Ricerc@Sapienza

The objective of this project is to theoretically and experimentally advance the field of vibration mitigation employing novel engineered devices and materials to achieve seismic and shock protection in buildings and sound-proof barriers for railways and flutter control in bridges.
To this end, hysteretic tuned mass dampers (TMD) made of wire ropes of different materials (steel, shape memory material, carbon nanotube nanocomposite) and shock absorbers will be employed using a unique combination of analytical, numerical and experimental tools coupled with genetic-type optimization algorithms to drive the search of the optimal TMD design parameters while resorting to nonlinear mechanical models subject to various excitation scenarios. A new TMD architecture for bridges will be developed proposing a metamaterial deck concept which integrates multiple arrays of TMDs. Contrary to conventional architectures making use of a few TMDs, the metamaterial bridge deck concept aims to strategically distribute a large number of TMDs away from the torsional center in order to exert point-wise distributed forces and moments counteracting the negative damping effects of aerodynamic lift forces and moments which cause flutter or other self-excited oscillations and instabilities.
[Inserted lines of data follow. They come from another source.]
Lemma find_slot_ok W p n : ∀ i, (∀ j, i ≤ j ≤ p → ∃ e, event W j = Some e) → status <$> event W p = Some 0 →
  i ≤ p < i + Z.of_nat n → ∃ j, find_slot n W i = Ok j ∧ i ≤ j ≤ p.
Proof.
  induction n as [|n IH]; intros i Hev Hp Hi; [lia|]. cbn [find_slot].
  destruct (Hev i) as (e & He); [lia|]. rewrite (ld_ok _ _ _ He), ok_bind.
  destruct (Z.eqb_spec (status e) 0) as [H0|H0]; [exists i; split; [done|lia]|].
  destruct (decide (i = p)) as [->|Hne]; [rewrite He in Hp; simpl in Hp; congruence|].
  destruct (IH (i + 1)) as (j & -> & ?); [intros j ?; apply Hev; lia|done|lia|].
  exists j. split; [done|lia].
Qed.

Lemma good_not_epfd W i e : good W → event W i = Some e → status e = 1 → i ≠ epfd (rx W).
Proof. intros HG He Hs ->. pose proof (g_free _ HG) as Hf. rewrite He in Hf. simpl in Hf. congruence. Qed.

(** A closed descriptor has no record in use. *)
Lemma closed_unused W c e : good W → event W c = Some e → c ∉ files (kn W) →
  status e = 0 ∧ epoll (kn W) !! c = None.
Proof.
  intros HG He Hc. destruct (g_ok _ HG _ _ He) as (_ & [(_ & Hw)|?]); [|done]. by destruct Hc, Hw.
Qed.

Lemma accept_ok W f ef : good W → event W f = Some ef → status ef = 1 → ∃ n W' c,
  accept_cb W f = Ok (n, W') ∧ touches c W W' ∧ (c = f ∨ c ∉ files (kn W)) ∧ event W' f = Some ef.
Proof.
  intros HG Hef Hsf. unfold accept_cb, accept. set (q := match accepts (kn W) with [] => _ | _ => _ end).
  destruct q as [[w nb] l]. pose proof (g_ok _ HG _ _ Hef) as Hokf.
  assert (Hnone : touches f W (with_kn W (Kernel (epoll (kn W)) (files (kn W)) (nofile (kn W)) (now (kn W))
    (recvs (kn W)) (sends (kn W)) l (log (kn W))))).
  { rewrite <-(upd_self W f ef) by done. apply (touches_upd _ _ ef); try done; [|by exists 0%nat|exists []; done].
    destruct Hokf as (Hb & [(Hs & [])|(Hs & He)]); (split; [done|]); [left; by split|by right]. }
  destruct w; [|by eauto 10]. destruct (lowest (kn W)) as [c|] eqn:Hc; [|by eauto 10]. clear Hnone.
  apply lowest_free in Hc as (Hc & Hr). pose proof (g_nofile _ HG) as Hnf.
  destruct (event_is_some W c) as (e & He); [done|lia|]. destruct (closed_unused W c e HG He Hc) as (Hs & Hep).
  assert (Hcf : f ≠ c) by (intros ->; rewrite Hef in He; injection He as ->; lia).
  set (K' := Kernel (epoll (kn W)) _ _ _ _ _ _ _). destruct (g_epfd _ HG) as (Hepr & Hepf).
  destruct (find_slot_ok (with_kn W K') (epfd (rx W)) (Z.to_nat (MAX_EPOLL_EVENTS - 3)) 3) as (i & -> & Hi).
  { intros j Hj. apply (event_is_some W); [done|lia]. }
  { apply (g_free _ HG). }
  { lia. }
  rewrite ok_bind, (proj2 (Z.eqb_neq i _)) by lia. destruct (event_is_some W i) as (ei & Hei); [done|lia|].
  assert (Hb : length (buffer e) = Z.to_nat BUFFER_LENGTH) by apply (g_ok _ HG _ _ He).
  assert (Hlog : ∃ n, log K' = n ++ log (kn W) ∧ ∀ g, g ≠ c → session g (log K') = session g (log (kn W))).
  { exists [Opened c]. split; [done|]. intros g Hg. by apply (session_other c). }
  assert (Hfiles : ∀ g, g ≠ c → (g ∈ files K' ↔ g ∈ files (kn W))) by (intros g Hg; simpl; set_solver).
  destruct nb; cbn [negb].
  - erewrite (arm_ok (A:=world)); [|done|done|done|by simpl; set_solver]. rewrite ok_bind.
    set (W' := armed _ _ _ _ _). assert (HT : touches c W W').
    { change W' with (with_kn (upd W c (NtyEvent c EPOLLIN (Some recv_cb_) 1 (buffer e) (length_ e) (now (kn W))))
        (set_epoll K' (<[c := (EPOLLIN, c)]> (epoll (kn W))))). apply (touches_upd _ _ e); [done| | |done|done|by exists 0%nat|done].
      - split; [done|]. left. split; [done|]. split; [done|simpl; set_solver|by simpl; rewrite lookup_insert_eq|].
        cbn [callback]. split; [done|]. simpl. rewrite decide_True by done. constructor.
      - intros g Hg. simpl. by rewrite lookup_insert_ne. }
    assert (Hi' : ∃ e', event W' i = Some e').
    { destruct (decide (i = c)) as [->|]; [eexists; by eapply (event_upd (with_kn W K'))|].
      rewrite (touches_event c W) by done. eauto. }
    destruct Hi' as (e' & Hi'). rewrite (ld_ok _ _ _ Hi'), ok_bind. do 3 eexists. split_and!; [done|done|by right|].
    by rewrite (touches_event c W).
  - rewrite ok_bind. erewrite ld_ok, ok_bind by done. do 3 eexists. split_and!; [done| |by right|done].
    rewrite <-(upd_self W c e) by done. apply (touches_upd _ _ e); try done; [|by exists 0%nat].
    split; [done|]. by right.
Qed.

(** ** The loop *)

(** A callback is about its own descriptor or about a new one, and [accept_cb] leaves the
    listener's record alone. *)
Definition calls (W : world) (i : Z) (e : ntyevent) (r : res world) : Prop :=
  ∃ W' c, r = Ok W' ∧ touches c W W' ∧ (c = i ∨ c ∉ files (kn W)) ∧
    (callback e = Some accept_cb_ → event W' i = Some e).

Lemma run_cb_calls W i e : good W → event W i = Some e → status e = 1 → calls W i e (run_cb (callback e) W (fd e)).
Proof.
  intros HG He Hs. pose proof (g_ok _ HG _ _ He) as Hok. pose proof Hok as (Hb & [(_ & [H1 H2 H3 H4])|(H0 & _)]); [|lia].
  rewrite H1. unfold run_cb, calls. destruct (callback e) as [[]|] eqn:Hc; [| | |done].
  - destruct (accept_ok W i e) as (n & W' & c & -> & HT & Hcf & Hi); [done..|]. rewrite ok_bind. eauto 10.
  - pose proof (g_short _ HG) as Hsh. destruct (recvs (kn W)) as [|[[|x d]|] l] eqn:Hr.
    2: { destruct (recv_end W i e l) as (n & ->); [auto..|]. rewrite ok_bind. eexists _, i.
         split_and!; [done| |by left|done]. apply ended_touches; [done..|]. exists 1%nat. simpl. by rewrite Hr. }
    2: { pose proof (Forall_inv Hsh _ eq_refl) as Hd.
         destruct (recv_data W i e (x :: d) l) as (b & Hlb & ->); [done..|]. rewrite ok_bind. eexists _, i.
         split_and!; [done| |by left|done]. by eapply recv_data_touches. }
    all: destruct (recv_end W i e (tail (recvs (kn W)))) as (n & E); [rewrite ?Hr; auto..|];
      rewrite E, ok_bind; eexists _, i; (split_and!; [done| |by left|done]);
      apply ended_touches; [done..|]; simpl; rewrite Hr; by exists 1%nat.
  - destruct H4 as (H4 & Hl & _). assert (Hd : (∃ n l, sends (kn W) = n :: l ∧ 0 < n) ∨
      match sends (kn W) with [] => True | n :: _ => n ≤ 0 end).
    { destruct (sends (kn W)) as [|n l]; [by right|]. destruct (Z.le_gt_cases n 0); [by right|eauto]. }
    destruct Hd as [(n & l & Hr & Hn)|Hn].
    + erewrite send_some by done. rewrite ok_bind. eexists _, i. split_and!; [done| |by left|done].
      by eapply send_some_touches.
    + destruct (send_end W i e) as (n & ->); [done..|].
      rewrite ok_bind. eexists _, i. split_and!; [done| |by left|done].
      apply ended_touches; [done..|]. by exists 0%nat.
Qed.

Lemma watched_events K i e : watched K i e → events e = EPOLLIN ∨ events e = EPOLLOUT.
Proof. intros [_ _ _ H]. destruct (callback e) as [[]|]; naive_solver. Qed.

Lemma calls_good W i e r : good W → event W i = Some e → status e = 1 → calls W i e r → ∃ W', r = Ok W' ∧ good W'.
Proof.
  intros HG He Hs (W' & c & -> & HT & Hc & _). exists W'. split; [done|]. eapply good_touch; [done| |done].
  intros ->. destruct Hc as [Hc|Hc]; [|apply Hc, HG].
  by eapply (good_not_epfd W i).
Qed.

(** An event reported for what its record waits for leads to one call. *)
Lemma dispatch_ok W i e r : good W → event W i = Some e → status e = 1 → Z.land r (events e) ≠ 0 →
  calls W i e (dispatch W (i, Z.land r (events e))).
Proof.
  intros HG He Hs Hm. pose proof (g_ok _ HG _ _ He) as (_ & [(_ & Hw)|(H0 & _)]); [|lia].
  unfold dispatch. rewrite (ld_ok _ _ _ He), ok_bind.
  assert (Hcall := run_cb_calls W i e HG He Hs). destruct (watched_events _ _ _ Hw) as [Ev|Ev]; rewrite Ev in *.
  - assert (Z.land r EPOLLIN = 1) as ->.
    { pose proof (land_pow2 r 0 ltac:(lia)) as E. change (2 ^ 0) with EPOLLIN in E.
      destruct (Z.testbit r 0); [exact E|]. by destruct Hm. }
    change (negb (Z.land 1 EPOLLIN =? 0) && negb (Z.land EPOLLIN EPOLLIN =? 0)) with true. cbn [mbind].
    destruct (calls_good _ _ _ _ HG He Hs Hcall) as (W' & HW & HG'). rewrite HW in *. rewrite ok_bind.
    destruct (event_is_some W' i HG') as (e' & He'); [exact (event_range W i e HG He)|]. rewrite (ld_ok _ _ _ He'), ok_bind.
    done.
  - assert (Z.land r EPOLLOUT = 4) as ->.
    { pose proof (land_pow2 r 2 ltac:(lia)) as E. change (2 ^ 2) with EPOLLOUT in E.
      destruct (Z.testbit r 2); [exact E|]. by destruct Hm. }
    change (negb (Z.land 4 EPOLLIN =? 0) && negb (Z.land EPOLLOUT EPOLLIN =? 0)) with false.
    cbv iota. rewrite ok_bind, (ld_ok _ _ _ He), ok_bind, Ev. done.
Qed.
To this end, a new concept of nanocomposite TMD is proposed leveraging on the exploitation of the hysteretic properties of carbon nanotube (CNT) nanocomposite materials investigated by this group in previous projects. The softening stick-slip interfacial dissipation that takes place at the interfaces between CNTs and polymer chains combined with geometric nonlinearities allow tuning of the TMD nonlinear frequency to the frequency of the bridge/structure as well as tuning of the device damping to optimally control the TMD phase relative to the bridge oscillations. The constitutive parameters of the nanostructured materials will be identified via a new technique based on nonlinear guided wave propagation.